Poiché il loro livello di alfabetizzazione era assai più elevato rispetto alla gran massa degli italiani, si trovarono spesso nelle file dei sottufficiali, degli ufficiali superiori ed anche al vertice della struttura militare. Questa constatazione è vera soprattutto per gli ebrei piemontesi che per primi poterono uscire dai ghetti e che, numerosi, si iscrissero alle Reali Accademie per fare la carriera militare. In qualche modo questa scelta costituiva anche un riconoscimento di lealtà nei confronti di Casa Savoia. È altrettanto nota la partecipazione, che possiamo definire “civile”, delle donne ebree alla causa della Grande Guerra. Cercarono e raccolsero fondi per i soldati più disagiati, prepararono sciarpe e calzini da inviare al fronte, parteciparono attivamente alla propaganda interventista, scelsero il ruolo di madrine di guerra.

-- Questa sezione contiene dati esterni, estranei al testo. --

(* ===== verification/Prelude.v ===== *)
(** * peeroxide: a verification of its core

    peeroxide is a Rust port of HyperDHT and Hyperswarm: a Kademlia-style
    distributed hash table ([peeroxide-dht]) and its encrypted connections over
    a reliable UDP transport ([libudx]), with a swarm layer ([peeroxide]) and
    command-line tools ([peeroxide-cli]) on top.  A node keeps a routing table
    of peers, answers requests from a bounded record storage, forwards
    handshakes for peers behind NATs, and finds things by iterative queries;
    two peers shake hands through it, punch holes, or meet on a blind relay, and
    then speak an encrypted, multiplexed protocol.  This development models
    those parts and proves what makes each of them correct.

    ** The parts and the files that model them

    Names follow the source: a free function keeps its name, a method
    [Type::method] is [Type_method], a struct is a [Record] whose fields carry a
    short prefix, an enum is an [Inductive].

    Foundations:
    - [Prelude]: outcomes ([Ok], [Err], [Panic]), the state monad [M] of
      fallible code on a [&mut] argument with its weakest preconditions,
      machine-width integers, bytes and little-endian integers, with the shared
      lemmas and hints.
    - [RustStd], [Chunks], [RustFloat]: the standard-library functions the source
      calls (parsing and printing of integers and IP addresses, UTF-8,
      [Vec::with_capacity], [slice::binary_search_by], [chunks], [f64]).
    - [Crypto]: [crypto.rs] over the class [CryptoPrims] of the hash and
      signature libraries.  [ToyCrypto], [ToyNoise], [ToyStream]: concrete
      primitives that satisfy the laws the theorems assume, for the witnesses.
    - [Pipes]: programs that write to and read from a byte stream, and two of
      them connected.

    Encoding ([peeroxide-dht/src]):
    - [CompactEncoding]: [compact_encoding.rs], the cursor [State] and every
      [preencode_*], [encode_*] and [decode_*].  [Codec]: the class [Codec],
      what a message type promises (its wire format, that [preencode] measures
      it, [encode] writes it and [decode] reads it), with the lemmas that build
      codecs from parts.  [EncodingTheorems]: the claims.
    - [Messages]: [messages.rs], requests and responses of the RPC protocol.
    - [HyperdhtMessages]: [hyperdht_messages.rs], the payloads of the HyperDHT
      commands; [HyperdhtWire] and [PayloadWire] give their wire formats as
      instances of [Codec]; [HyperdhtTheorems]: the claims.

    The DHT node ([peeroxide-dht/src]):
    - [Peer], [RoutingTable]: [peer.rs] and [routing_table.rs];
      [RoutingTableProofs], [XorMetric] and [RoutingTableTheorems]: the table
      as a finite map, and buckets against the XOR metric.
    - [Persistent]: [persistent.rs], the record and LRU caches, the eight request
      handlers and their dispatch; [PersistentProofs], [PersistentTheorems].
    - [Query]: [query.rs], the iterative query; [QueryProofs],
      [QueryTheorems]: whole runs of it; [QueryTyped]: what it hands out.
    - [Io]: [io.rs], requests with retries and timeouts, the congestion window,
      tokens, replies and relays; [IoProofs], [IoTheorems].
    - [NatClassifier]: [nat.rs]; [NatTheorems].
    - [Rpc]: [rpc.rs], the actor that joins the request layer, the table, the
      queries and the classifier, with its loop; [RpcProofs], [RpcTheorems].
    - [Router]: [router.rs], and from [hyperdht.rs] the handlers
      [handle_peer_handshake] and [handle_peer_holepunch] and one turn of
      [run_request_handler], which joins storage and router; [RouterTheorems].

    The transport ([libudx/src/native]):
    - [UdxHeader]: [header.rs].  [UdxCongestion]: [congestion/*.rs] (BBR, rate
      sampling, pacing, the windowed filter); [UdxCongestionTheorems].
    - [UdxStream]: [stream.rs], the state of a stream, every function that
      changes it and the turns of its processor task.  [UdxSystem]: two streams
      and the network between them as a transition system; [UdxStreamProofs],
      [UdxSystemProofs], [UdxTheorems].

    Connections ([peeroxide-dht/src]):
    - [Noise]: [noise.rs], XX and IK; [NoiseTheorems].  [NoiseWrap]:
      [noise_wrap.rs] and [secure_payload.rs]; [NoiseWrapTheorems].
    - [Secretstream]: [secretstream.rs], the cipher; [SecretstreamTheorems].
      [SecretSession]: [secret_stream.rs], framing, handshake and messages;
      [SecretSessionTheorems].
    - [Protomux]: [protomux.rs], the frame codec and the actor; [ProtomuxWire],
      [ProtomuxProofs], [ProtomuxNet] (two actors over one connection),
      [ProtomuxTheorems].
    - [BlindRelay]: [blind_relay.rs] and the bridge of [relay_service.rs];
      [BlindRelayTheorems]; [RelayService]: the relay accepts a connection.
    - [Holepuncher]: [holepuncher.rs] and [socket_pool.rs];
      [HolepuncherTheorems].

    The swarm ([peeroxide/src]):
    - [ReplyCache]: the [HandshakeReplyCache] of [swarm.rs].
    - [Swarm]: [swarm.rs], [peer_info.rs], [connection_set.rs] and the refresh of
      [peer_discovery.rs]: topics, discovery, dials and retries.  [SwarmServer]:
      the server side, the passive hole punch and the loop, with tasks, timers
      and channels as events.  [SwarmTheorems], [SwarmServerTheorems].

    The dead drop ([peeroxide-cli/src/cmd/deaddrop]):
    - [DeadDropWire], [DeadDropTree], [DeadDropNeed]: [v2/wire.rs], [tree.rs],
      [build.rs], [keys.rs] and [need.rs].  [DeadDropFetch]: [fetch.rs] and
      [stream.rs], the receiver; [DeadDropFetchProofs], [DeadDropRun],
      [DeadDropTheorems].  [DeadDropPublish]: [queue.rs] and [publish.rs], the
      sender; [DeadDropPublishTheorems].  [DeadDropV1]: [v1.rs].

    ** How the parts interact

    Datagrams reach [Io], which decodes them with [Messages] and tells [Rpc];
    [Rpc] feeds responses to [Query], [RoutingTable] and [NatClassifier], and
    hands requests it does not know to the turn of [Router], which answers them
    from [Persistent] or forwards handshakes.  A handshake carries payloads of
    [PayloadWire] inside messages of [NoiseWrap]; its result keys a
    [Secretstream] in [SecretSession], which runs over a stream of [UdxStream]
    and carries the frames of [Protomux], on which [BlindRelay] speaks.  [Swarm]
    and [SwarmServer] decide whom to dial and answer, with [Holepuncher] for
    peers behind NATs.  Interfaces are type classes: [Codec] between message
    types and their users, [CryptoPrims], [NoisePrims], [BoxPrims] and
    [StreamPrims] for libraries, with their laws in classes of their own.

    ** What the theorems show

    - Encoding: every codec round-trips on its stated domain and measures what
      it writes; the domain is the range of the Rust types except for hosts,
      which must be in the form the decoder prints, versions, which are 1, and
      the five codes of the Noise and hole-punch payloads, which are at most 252
      (above it the encoder panics).  No decoder panics or accepts an ill-typed
      value, with one exception that is proved as such ([lookup_decode_panics]).
    - Routing table: an invariant of every operation sequence, and refinement
      of a finite map; [closest] returns distinct nodes, those of the target's
      bucket first and nearer than the others.
    - Storage: an invariant of every request sequence (bounds, authentic
      contents, no panic); the exact answer to and effect of an announcement and
      of a mutable put, accepted or not; reads return authentic records; what is
      put can be read.
    - Queries: over every interleaving of responses, timeouts and commit
      completions, the result is the [K] nearest replies received, no address
      is asked twice, the query finishes exactly when everything it asked for
      has completed, and it delivers one result.
    - Requests and nodes: every request is resolved at most once and accounted
      for; a node never panics, its books of queries and requests agree with the
      request layer's, a silent network settles it, and a neighbour that is
      checked is kept or replaced as it answers.
    - Router and NAT: a handshake through a relay arrives and its answer comes
      back; forwarding is bounded; the table changes only through accepted
      announcements; the samples are the exact report counts, and the verdict
      and the addresses offered follow from them.
    - UDX: whatever the network loses, repeats or reorders, each side reads a
      prefix of what the other wrote; streams do not fail; a timeout resends
      what is lost; the congestion controller keeps its bounds and does not
      panic, for MTUs and segment sizes that are not zero in 32 bits.
    - Connections: both sides of XX and IK agree on keys and identities; the
      cipher accepts exactly what was pushed, in order; sessions connect and
      deliver their messages; two multiplexers pair their channels and deliver
      every message once and in order; the relay pairs the two sides of a token
      and its books balance.
    - Hole punching: what a punch does on every branch, with the exact number of
      probes to each address, the pauses and the end; it reports its failure
      except when, behind a random NAT, the verified address does not resolve;
      [match_address] picks the closest address.
    - Swarm: the books of dials, registrations, hole punches and slots balance
      over every run; dials are best first; a handshake that comes by several
      ways is answered identically; the rounds of a hole punch are answered; a
      peer whose dial fails while it has a topic is not dialled again.
    - Dead drop: a file is delivered through any order of answers, arbitrary
      answers are harmless and success means that every chunk arrived (the file
      at a path is exact when its final truncation succeeded, an error the code
      ignores), the work queue and the permits are exact.
    - Deviations found are theorems too: [lookup_decode_panics],
      [wide_codes_panic], [closest_not_nearest],
      [unannounce_removes_any_entry], [lru_replace_evicts],
      [expired_topics_stay], [bootstrap_ipv6_panics], [relayed_reply_lost],
      [short_write_stalls], [mux_reject_panics], [relay_limit_leaks],
      [failed_peer_never_redialled], the second half of
      [punch_rounds_answered].

    ** Choices

    - Integers are [Z] with their width stated by [in_u] or written out by
      [as_u]; [usize] is 64-bit; arithmetic wraps as in a release build, and
      [debug_assert] is not modelled.  Cursor positions, cache totals and the
      counters of [Query], [Io] and [Rpc] are not wrapped: they count bytes,
      records or requests of one process.  Floats are their bit patterns on the
      wire and [SpecFloat] numbers in the congestion controller.
    - Slice indexing, [expect] and [Vec::with_capacity] panic where Rust's do.
    - Clocks, random draws, fresh keys and nonces, the hash and signature
      functions and the iteration order of a [HashMap] are parameters: arguments
      (a reading per turn), [CryptoPrims] with [CryptoLaws] (a digest is 32
      bytes), and [MapIter] (an iteration is a permutation of the entries).  No
      theorem assumes the hash or the signature scheme to be secure:
      authenticity is stated as "the verifier accepted".  Of the curve, the AEADs
      and the stream cipher the theorems use what [NoiseLaws], [BoxLaws],
      [StreamLaws] and [MacLaws] say: that Diffie-Hellman agrees, that opening
      inverts sealing, and the lengths.
    - Loops that are not structural have fuel: [bs_loop] halves its interval and
      gets the length, [read_loop] pops a pending node per turn and gets their
      number, [read_more] calls itself only after it set [from_table] and gets
      two levels, [utf8_lossy_go] and [chunks_exact8] consume input and get its
      length, [show_hex] prints at most four digits of a [u16], [depth_loop]
      divides and gets 64, [StreamSink_drain] and [drain_recv] take an entry of
      a buffer per turn and get its size, [drain_loop] the pending entries,
      [batch_loop] the length of the frame, [attempt_loop] the queue, a read of a
      session one turn per frame.  Each bound is used in the proof of the
      theorem that depends on it.
    - Handlers that send messages return the list of their effects; an answer
      that comes later from another task is a separate definition or an event.
      Channels are numbers or lists, mutexes are never poisoned, sockets are
      numbers.  The actors' loops are functions over the events their [select]
      can see, in any order; the answers of the DHT are event sequences.  A read
      that another arm of a [select] interrupts loses no bytes, and an
      allocation that is not a capacity overflow succeeds.
    - The network of [UdxSystem] is the set of datagrams ever sent, so that it
      may repeat and reorder; a stream sends fewer than 2^31 packets; [destroy]
      is not a step of the system.  Two multiplexers exchange fewer than
      2^32 - 1 commands and close nothing.  The node's books are for its first
      65536 transaction ids, its bootstrap nodes are canonical IPv4 addresses and
      its concurrency is positive; runs of the relay and the swarm are shorter
      than 2^64 and 2^62 events.  A ghost field ([io_taken], the traces of the
      worlds) records what happened and influences nothing.

    ** Not modelled

    The async runtimes, the sockets of [libudx] and its error types; in
    [hyperdht.rs] the client flows (connect, announce, lookup and the rounds of
    an active hole punch) and the server session; in [swarm.rs] the creation of
    the actor beyond its initial state, the handle, and the network sequence of
    [create_server_relay_connection]; the resolution of bootstrap names; the
    task spawning and rate limits of the dead drop's sender and its progress
    display; the chat; the command-line tools, which parse
    arguments and print. *)

From stdpp Require Export base option list gmap strings numbers.
From Stdlib Require Export ZArith Lia.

Sostennero in mille modi la causa bellica.[1] E queste considerazioni che si possono estendere anche ad altri gruppi minoritari, fu sicuramente la novità nel panorama della mobilitazione generale.

Del resto gli stessi numeri ci raccontano come la partecipazione fu estesa e diffusa: considerando il fatto che la popolazione ebraica presente nella penisola era, fatto qualche possibile aggiustamento, di 35.000 individui, di questi 5.500 parteciparono al conflitto. Tra costoro, 450 erano toscani.[2]

Quello che invece è perfettamente sovrapponibile con gli altri soldati partiti per il fronte è la loro reazione di fronte allo scenario che si parò loro davanti. Una fonte utile per riconoscere e riflettere su questa omogeneità con tutti gli altri soldati del fronte, sono le fotografie che scattarono una volta giunti nello spazio bellico.

Il confronto si può fare con facilità con il bel libro curato da Marco Ruzzi per l’Istituto storico della Resistenza e della società contemporanea in provincia di Cuneo.[3]

Le fotografie del periodo immediatamente precedente la partenza per il fronte sono spesso foto prese dall’alto, con un atteggiamento che testimonia anche una certa retorica. Come i soldati schierati in ordine perfetto dentro il cortile della Reale Accademia militare di Torino, dentro uno spazio che parla già di guerra, ma in qualche modo è uno spazio asettico, pulito, ordinato. Qualcosa di molto lontano dalla realtà della guerra che ciascuno di loro, volontario o meno, sperimentò in prima persona. (si veda la foto 1)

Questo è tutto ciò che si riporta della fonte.